AARP Eye Center
Chasity T., from Kentucky, has cared for her husband Allen since 2005 when he returned from Iraq injured by an IED blast and suffering from traumatic brain injury (TBI), post-traumatic stress (PTSD) and nerve damage to his hips and back. She helps him with his daily activities, manages his 14 medications and tries to keep his anxiety and anger levels low. She became a full-time caregiver to her husband in 2010 as his health continued to worsen. She struggles to raise their two daughters, attend to all of her husband’s needs and make his VA appointments.
Chasity is not alone. She is just one of nearly 650,00 family caregivers across Kentucky who work tirelessly caring for older parents, spouses, friends, or other loved ones so that they can continue living independently, with dignity, at home—where they want to be.
With the vast majority of Kentucky residents wanting to remain in their homes and communities as they age, the contribution of family caregivers cannot be overlooked. This silent army is the backbone of elder care in our state, providing unpaid care valued at about $7 billion annually. Without the help of family caregivers, too many of our seniors would end up in costly institutions – often paid for by the state, through Medicaid.

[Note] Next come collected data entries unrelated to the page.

(** ** Theorems *)

(** Whatever the order of the events, every listener, the window's
    controller and the controller [window.goToSlide] is bound to exist:
    the script never refers to a controller it has not built. *)
Theorem listeners_refer_to_ctrls w rs pending evs :
  boot_wf (exec (run_events evs) (script_start w rs pending)).
Proof.
  apply (proj1 (wf_ge_0 _)). unfold run_events. refine (preserves_forEach (wf_ge 0) _ _ _ _ _).
  - intros. apply preserves_try; [apply step_wf | intros; apply preserves_ret].
  - apply script_wf. apply (proj2 (wf_ge_0 _)). split_and!; [constructor | done | done].
Qed.

(** C2: When the objects are built once, by [DOMContentLoaded] or by the
    fallback timer when [DOMContentLoaded] is past, the page has one
    controller, with the enhanced slots and the window's globals bound to
    it, whose counters the page shows, the slide number in range, the
    progress bar up to date and every faded slide with a restore timer;
    and every event after that (clicks, keys, checkbox clicks, resizes,
    visibility changes, timers, calls of [window.goToSlide]) keeps it. *)
Theorem set_up_once_invariant w rs pending ev evs :
  fades_pending w ->
  (ev = EvDOMContentLoaded /\ pending = true \/ ev = EvFallback /\ pending = false /\ rs <> Loading) ->
  app_inv (exec (run_events (ev :: evs)) (script_start w rs pending)).
Proof. apply set_up_once_app. Qed.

Today, family caregiving is now a common family dynamic. If you’re not a caregiver now, you were one in the past, or will likely become one in the future.
The average family caregiver is a 49-year-old female taking care of an older woman; she has been doing this for four years. She will devote about 24 hours a week to helping her loved one with tasks like trips to the doctor, bathing and dressing, meal preparation, and chores around the house. Along with being a caregiver, she has a full or part-time job, so caring for her loved ones is done in her “spare time.”
For some family caregivers, their role is more involved as they care for a loved one 24 hours a day, seven days a week, often performing complicated medical tasks like wound care, injections, and medication management—once in the domain of only doctors or nurses.
That’s why AARP is fighting for HB 519, the Kentucky Family Caregivers Act, to help family caregivers when their loved ones go into the hospital—and as they return home. It will give family caregivers the support they need by, requiring hospitals to record the name of the caregiver when their loved one is admitted, notify the caregiver when their loved one is to be moved or discharged, and should instruct the caregiver on the medical tasks they will need to perform at home.
As we try to reign in health care costs, reduce costly hospital readmissions and trips to the emergency room, arming family caregivers with the information and knowledge they need to safely care for their loved ones at home is paramount.
The vast majority of Kentuckians are supportive of the Kentucky Family Caregivers Act, according to a telephone survey commissioned by AARP October 2015. In fact, 95% respondents say they support the requirement of explanation and live instruction of medical tasks that should be performed by caregivers. The survey found sweeping support for the legislation across political party lines and ideological leanings.
Bottom line: family caregivers do remarkable things every day to care for their loved ones—but this labor of love is not without its challenges. More than four in 10 family caregivers are very or extremely emotionally stressed. For family caregivers who provide assistance for more than 24 hours a week, sacrifice time away from family and friends, or live with the loved one for whom they are caring that stress is, not surprisingly, increased.
While they would not have it any other way, family caregiving is a big job and caregivers could use a little help. AARP thanks the Kentucky House of Representatives for passing the Kentucky Family Caregivers Act and urges the Kentucky State Senate and Governor Matt Bevin to support the nearly 650,000 family caregivers across Kentucky and pass the Kentucky Family Caregivers Act.